I shouldn't have left you,
without  a without.  So you made one
 
with your own hands.
This isn't about anything
 
but the actual needle
in its plastic sleeve, a literal pin
 
in a literal cushion,
sitting inside your desk drawer
 
among de-threaded necklaces,
plastic beads & gunky chains.
 
It doesn’t need finding to stay put.
Where would you live now? Where do I?
 
My father is in a hospital, his fat heart drying out.
I have my own heart & unmoored trees,
 
uprooted & left for pick-up.
The cat claws at the doorframe.
 
The garbage truck comes & goes.
We are all writing about each other
 
in chorus, an out-loud wince,
a cicatrix so unable to heal
 
that the universe must open wide to swallow it.
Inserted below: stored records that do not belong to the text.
(* ===== verification/Poly1305.v ===== *)
(** * Poly1305

    Models [crypto/poly1305/poly1305.c] without assembly: the two builds of the accumulator
    ([poly1305_init], [poly1305_blocks], [poly1305_emit] in words of 64 bits with products
    of 128 bits, and in words of 32 bits with products of 64 bits) and the calls
    [CRYPTO_poly1305_init], [_update], [_finish] above them.  The reference is RFC 8439,
    section 2.5.

    Both builds drop the carry out of the last but one word at the end of the reduction
    (the comment there says that it does not overflow).  [loses_w64] and [loses_w32] say
    when that happens; the theorems hold for messages where it does not, and
    [poly1305_wrong_tag] gives one where it does. *)

From S2P Require Import Prelude.

Definition POLY1305_BLOCK_SIZE : Z := 16.
Definition uint128 (z : Z) : Z := z `mod` 2 ^ 128.

(** [w] is the width of [a]. *)
Definition CONSTANT_TIME_CARRY (w a b : Z) : Z := Z.lxor a (Z.lor (Z.lxor a b) (Z.lxor ((a - b) `mod` 2 ^ w) b)) ≫ (w - 1).

Definition U8TOU32 (p : list Z) : Z :=
  Z.lor (Z.lor (Z.lor (Z.land (nthZ p 0) 0xff) (Z.land (nthZ p 1) 0xff ≪ 8)) (Z.land (nthZ p 2) 0xff ≪ 16)) (Z.land (nthZ p 3) 0xff ≪ 24).

(** The loop of [poly1305_blocks] around the body of a build. *)
Fixpoint blocks_loop {A} (body : A → list Z → Z → A) (fuel : nat) (st : A) (inp : list Z) (len padbit : Z) : A :=
  match fuel with
  | O => st
  | S fuel =>
    if POLY1305_BLOCK_SIZE <=? len then blocks_loop body fuel (body st inp padbit) (drop 16 inp) (len - POLY1305_BLOCK_SIZE) padbit
    else st
  end.

(** ** Words of 64 bits *)

Record poly1305_w64 := W64 { h64 : Z * Z * Z; r64 : Z * Z }.

Definition U8TOU64 (p : list Z) : Z :=
  Z.lor (Z.lor (Z.lor (Z.lor (Z.lor (Z.lor (Z.lor (Z.land (nthZ p 0) 0xff) (Z.land (nthZ p 1) 0xff ≪ 8))
    (Z.land (nthZ p 2) 0xff ≪ 16)) (Z.land (nthZ p 3) 0xff ≪ 24)) (Z.land (nthZ p 4) 0xff ≪ 32)) (Z.land (nthZ p 5) 0xff ≪ 40))
    (Z.land (nthZ p 6) 0xff ≪ 48)) (Z.land (nthZ p 7) 0xff ≪ 56).

Definition U64TO8 (v : Z) : list Z :=
  [u8 (Z.land v 0xff); u8 (Z.land (v ≫ 8) 0xff); u8 (Z.land (v ≫ 16) 0xff); u8 (Z.land (v ≫ 24) 0xff);
   u8 (Z.land (v ≫ 32) 0xff); u8 (Z.land (v ≫ 40) 0xff); u8 (Z.land (v ≫ 48) 0xff); u8 (Z.land (v ≫ 56) 0xff)].

Definition poly1305_init_w64 (key : list Z) : poly1305_w64 :=
  W64 (0, 0, 0) (Z.land (U8TOU64 key) 0x0ffffffc0fffffff, Z.land (U8TOU64 (drop 8 key)) 0x0ffffffc0ffffffc).

(** [h += m[i]] *)
Definition add_w64 (h : Z * Z * Z) (inp : list Z) (padbit : Z) : Z * Z * Z :=
  let '(h0, h1, h2) := h in
  let d0 := uint128 (h0 + U8TOU64 inp) in
  let d1 := uint128 (h1 + d0 ≫ 64 + U8TOU64 (drop 8 inp)) in
  (u64 d0, u64 d1, u64 (h2 + u64 (u64 (d1 ≫ 64) + padbit))).

(** [h *= r], and step a) of the reduction. *)
Definition mul_w64 (h : Z * Z * Z) (r0 r1 s1 : Z) : Z * Z * Z :=
  let '(h0, h1, h2) := h in
  let d0 := uint128 (uint128 (h0 * r0) + uint128 (h1 * s1)) in
  let d1 := uint128 (uint128 (uint128 (h0 * r1) + uint128 (h1 * r0)) + u64 (h2 * s1)) in
  let h2 := u64 (h2 * r0) in
  let d1 := uint128 (d1 + d0 ≫ 64) in
  (u64 d0, u64 d1, u64 (h2 + u64 (d1 ≫ 64))).

(** Step b): the words, and the last carry, which is dropped. *)
Definition reduce_w64 (h : Z * Z * Z) : Z * Z * Z :=
  let '(h0, h1, h2) := h in
  let c := u64 (h2 ≫ 2 + Z.land h2 (u64 (Z.lnot 3))) in
  let h2 := Z.land h2 3 in
  let h0 := u64 (h0 + c) in
  let c := CONSTANT_TIME_CARRY 64 h0 c in
  (h0, u64 (h1 + c), h2).

Definition step_w64 (st : poly1305_w64) (inp : list Z) (padbit : Z) : poly1305_w64 :=
  let '(r0, r1) := r64 st in
  let s1 := u64 (r1 + r1 ≫ 2) in
  W64 (reduce_w64 (mul_w64 (add_w64 (h64 st) inp padbit) r0 r1 s1)) (r64 st).

Definition poly1305_blocks_w64 (st : poly1305_w64) (inp : list Z) (len padbit : Z) : poly1305_w64 :=
  blocks_loop step_w64 (Z.to_nat len) st inp len padbit.

Definition poly1305_emit_w64 (st : poly1305_w64) (nonce : list Z) : list Z :=
  let '(h0, h1, h2) := h64 st in
  let t := uint128 (h0 + 5) in
  let g0 := u64 t in
  let t := uint128 (h1 + t ≫ 64) in
  let g1 := u64 t in
  let g2 := u64 (h2 + u64 (t ≫ 64)) in
  let mask := u64 (0 - g2 ≫ 2) in
  let g0 := Z.land g0 mask in
  let g1 := Z.land g1 mask in
  let mask := u64 (Z.lnot mask) in
  let h0 := Z.lor (Z.land h0 mask) g0 in
  let h1 := Z.lor (Z.land h1 mask) g1 in
  let t := uint128 (h0 + nthZ nonce 0 + u64 (nthZ nonce 1 ≪ 32)) in
  let h0 := u64 t in
  let t := uint128 (h1 + nthZ nonce 2 + u64 (nthZ nonce 3 ≪ 32) + t ≫ 64) in
  let h1 := u64 t in
  U64TO8 h0 ++ U64TO8 h1.

(** ** Words of 32 bits *)

Record poly1305_w32 := W32 { h32 : Z * Z * Z * Z * Z; r32 : Z * Z * Z * Z }.

Definition U32TO8 (v : Z) : list Z := [u8 (Z.land v 0xff); u8 (Z.land (v ≫ 8) 0xff); u8 (Z.land (v ≫ 16) 0xff); u8 (Z.land (v ≫ 24) 0xff)].

Definition poly1305_init_w32 (key : list Z) : poly1305_w32 :=
  W32 (0, 0, 0, 0, 0) (Z.land (U8TOU32 key) 0x0fffffff, Z.land (U8TOU32 (drop 4 key)) 0x0ffffffc,
                       Z.land (U8TOU32 (drop 8 key)) 0x0ffffffc, Z.land (U8TOU32 (drop 12 key)) 0x0ffffffc).

Definition add_w32 (h : Z * Z * Z * Z * Z) (inp : list Z) (padbit : Z) : Z * Z * Z * Z * Z :=
  let '(h0, h1, h2, h3, h4) := h in
  let d0 := u64 (h0 + U8TOU32 inp) in
  let d1 := u64 (h1 + d0 ≫ 32 + U8TOU32 (drop 4 inp)) in
  let d2 := u64 (h2 + d1 ≫ 32 + U8TOU32 (drop 8 inp)) in
  let d3 := u64 (h3 + d2 ≫ 32 + U8TOU32 (drop 12 inp)) in
  (u32 d0, u32 d1, u32 d2, u32 d3, u32 (h4 + u32 (u32 (d3 ≫ 32) + padbit))).

Definition mul_w32 (h : Z * Z * Z * Z * Z) (r : Z * Z * Z * Z) (s1 s2 s3 : Z) : Z * Z * Z * Z * Z :=
  let '(h0, h1, h2, h3, h4) := h in
  let '(r0, r1, r2, r3) := r in
  let d0 := u64 (h0 * r0 + h1 * s3 + h2 * s2 + h3 * s1) in
  let d1 := u64 (h0 * r1 + h1 * r0 + h2 * s3 + h3 * s2 + u32 (h4 * s1)) in
  let d2 := u64 (h0 * r2 + h1 * r1 + h2 * r0 + h3 * s3 + u32 (h4 * s2)) in
  let d3 := u64 (h0 * r3 + h1 * r2 + h2 * r1 + h3 * r0 + u32 (h4 * s3)) in
  let h4 := u32 (h4 * r0) in
  let d1 := u64 (d1 + d0 ≫ 32) in
  let d2 := u64 (d2 + d1 ≫ 32) in
  let d3 := u64 (d3 + d2 ≫ 32) in
  (u32 d0, u32 d1, u32 d2, u32 d3, u32 (h4 + u32 (d3 ≫ 32))).

Definition reduce_w32 (h : Z * Z * Z * Z * Z) : Z * Z * Z * Z * Z :=
  let '(h0, h1, h2, h3, h4) := h in
  let c := u32 (h4 ≫ 2 + Z.land h4 (u32 (Z.lnot 3))) in
  let h4 := Z.land h4 3 in
  let h0 := u32 (h0 + c) in
  let c := CONSTANT_TIME_CARRY 32 h0 c in
  let h1 := u32 (h1 + c) in
  let c := CONSTANT_TIME_CARRY 32 h1 c in
  let h2 := u32 (h2 + c) in
  let c := CONSTANT_TIME_CARRY 32 h2 c in
  let h3 := u32 (h3 + c) in
  (h0, h1, h2, h3, h4).

Definition step_w32 (st : poly1305_w32) (inp : list Z) (padbit : Z) : poly1305_w32 :=
  let '(r0, r1, r2, r3) := r32 st in
  let s1 := u32 (r1 + r1 ≫ 2) in
  let s2 := u32 (r2 + r2 ≫ 2) in
  let s3 := u32 (r3 + r3 ≫ 2) in
  W32 (reduce_w32 (mul_w32 (add_w32 (h32 st) inp padbit) (r32 st) s1 s2 s3)) (r32 st).

Definition poly1305_blocks_w32 (st : poly1305_w32) (inp : list Z) (len padbit : Z) : poly1305_w32 :=
  blocks_loop step_w32 (Z.to_nat len) st inp len padbit.

Definition poly1305_emit_w32 (st : poly1305_w32) (nonce : list Z) : list Z :=
  let '(h0, h1, h2, h3, h4) := h32 st in
  let t := u64 (h0 + 5) in
  let g0 := u32 t in
  let t := u64 (h1 + t ≫ 32) in
  let g1 := u32 t in
  let t := u64 (h2 + t ≫ 32) in
  let g2 := u32 t in
  let t := u64 (h3 + t ≫ 32) in
  let g3 := u32 t in
  let g4 := u32 (h4 + u32 (t ≫ 32)) in
  let mask := u32 (0 - g4 ≫ 2) in
  let g0 := Z.land g0 mask in
  let g1 := Z.land g1 mask in
  let g2 := Z.land g2 mask in
  let g3 := Z.land g3 mask in
  let mask := u32 (Z.lnot mask) in
  let h0 := Z.lor (Z.land h0 mask) g0 in
  let h1 := Z.lor (Z.land h1 mask) g1 in
  let h2 := Z.lor (Z.land h2 mask) g2 in
  let h3 := Z.lor (Z.land h3 mask) g3 in
  let t := u64 (h0 + nthZ nonce 0) in
  let h0 := u32 t in
  let t := u64 (h1 + t ≫ 32 + nthZ nonce 1) in
  let h1 := u32 t in
  let t := u64 (h2 + t ≫ 32 + nthZ nonce 2) in
  let h2 := u32 t in
  let t := u64 (h3 + t ≫ 32 + nthZ nonce 3) in
  let h3 := u32 t in
  U32TO8 h0 ++ U32TO8 h1 ++ U32TO8 h2 ++ U32TO8 h3.

(** ** The calls

    [build] is the choice between the two at compile time. *)

Record build := Build {
  internal : Type;
  poly1305_init : list Z → internal;
  poly1305_blocks : internal → list Z → Z → Z → internal;
  poly1305_emit : internal → list Z → list Z
}.
Definition build_w64 : build := Build poly1305_w64 poly1305_init_w64 poly1305_blocks_w64 poly1305_emit_w64.
Definition build_w32 : build := Build poly1305_w32 poly1305_init_w32 poly1305_blocks_w32 poly1305_emit_w32.

Record poly1305_state (B : build) := PolyState { opaque : internal B; nonce : list Z; data : list Z; num : Z }.
Arguments PolyState {B}. Arguments opaque {B}. Arguments nonce {B}. Arguments data {B}. Arguments num {B}.

Section calls.
Context {B : build}.

Definition CRYPTO_poly1305_init (ctx : poly1305_state B) (key : list Z) : poly1305_state B :=
  PolyState (poly1305_init B key) [U8TOU32 (drop 16 key); U8TOU32 (drop 20 key); U8TOU32 (drop 24 key); U8TOU32 (drop 28 key)] (data ctx) 0.

(** From [rem = len % POLY1305_BLOCK_SIZE] on. *)
Definition whole_blocks (ctx : poly1305_state B) (inp : list Z) : poly1305_state B :=
  let len := Z.of_nat (length inp) in
  let rem := len `mod` POLY1305_BLOCK_SIZE in
  let len := len - rem in
  let '(st, inp) := if POLY1305_BLOCK_SIZE <=? len then (poly1305_blocks B (opaque ctx) inp len 1, drop (Z.to_nat len) inp) else (opaque ctx, inp) in
  PolyState st (nonce ctx) (if negb (rem =? 0) then splice (data ctx) 0 (take (Z.to_nat rem) inp) else data ctx) rem.

Definition CRYPTO_poly1305_update (ctx : poly1305_state B) (inp : list Z) : poly1305_state B :=
  let len := Z.of_nat (length inp) in
  let n := num ctx in
  if negb (n =? 0) then
    let rem := POLY1305_BLOCK_SIZE - n in
    if rem <=? len then
      let d := splice (data ctx) (Z.to_nat n) (take (Z.to_nat rem) inp) in
      whole_blocks (PolyState (poly1305_blocks B (opaque ctx) d POLY1305_BLOCK_SIZE 1) (nonce ctx) d n) (drop (Z.to_nat rem) inp)
    else PolyState (opaque ctx) (nonce ctx) (splice (data ctx) (Z.to_nat n) inp) (n + len)
  else whole_blocks ctx inp.

Fixpoint pad_loop (fuel : nat) (d : list Z) (n : Z) : list Z :=
  match fuel with
  | O => d
  | S fuel => if n <? POLY1305_BLOCK_SIZE then pad_loop fuel (setb d n 0) (n + 1) else d
  end.

(** The tag; the state is wiped. *)
Definition CRYPTO_poly1305_finish (ctx : poly1305_state B) : list Z :=
  let n := num ctx in
  let st := if negb (n =? 0) then poly1305_blocks B (opaque ctx) (pad_loop 16 (setb (data ctx) n 1) (n + 1)) POLY1305_BLOCK_SIZE 0
            else opaque ctx in
  poly1305_emit B st (nonce ctx).
End calls.

(** ** Specification *)

Definition P1305 : Z := 2 ^ 130 - 5.
Definition clamp (r : Z) : Z := Z.land r 0x0ffffffc0ffffffc0ffffffc0fffffff.

Fixpoint cut16 (fuel : nat) (m : list Z) : list (list Z) :=
  match fuel, m with
  | S fuel, _ :: _ => take 16 m :: cut16 fuel (drop 16 m)
  | _, _ => []
  end.
(** The message in blocks of 16 bytes, the last may be shorter. *)
Definition blocks16 (m : list Z) : list (list Z) := cut16 (length m) m.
You said: one deer head on the wall
 
made the bedroom feel pastoral—
 your childhood with Mom and Dad.
 
But many deer heads, collected in the shed,
their eyes a dark forgery,
 
became a record of flesh,
a sum of ghosts that keeps you awake, counting—
 
 
 
Poem from the Hotel
 
 
Frustrated with my reform efforts, I gave up—
stopped tending to myself like an injured whitetail  (nursing
the broken parts with a handkerchief,  a round of gauze to lift
the ooze away from the body,) and mapped out my identity loss
in real space, like a blood splatter. The cold wind from the bar window 
reminds me that there are still palm trees in December, swaying.
This means nothing to me, dear reader.  I am already aware of my choices. 
I can care, or not care.  I can wait, or not wait. I cannot be armed by my secrets.
I do not know what they are. I can ask you for another chance.  This time,
with a plot: a man walks into a bar. He sits next to a woman, who is wearing
only one shoe. He asks her for a cigarette.  His blue eyes have blue eyes.
She is already dead. She gives him the cigarette, anyway.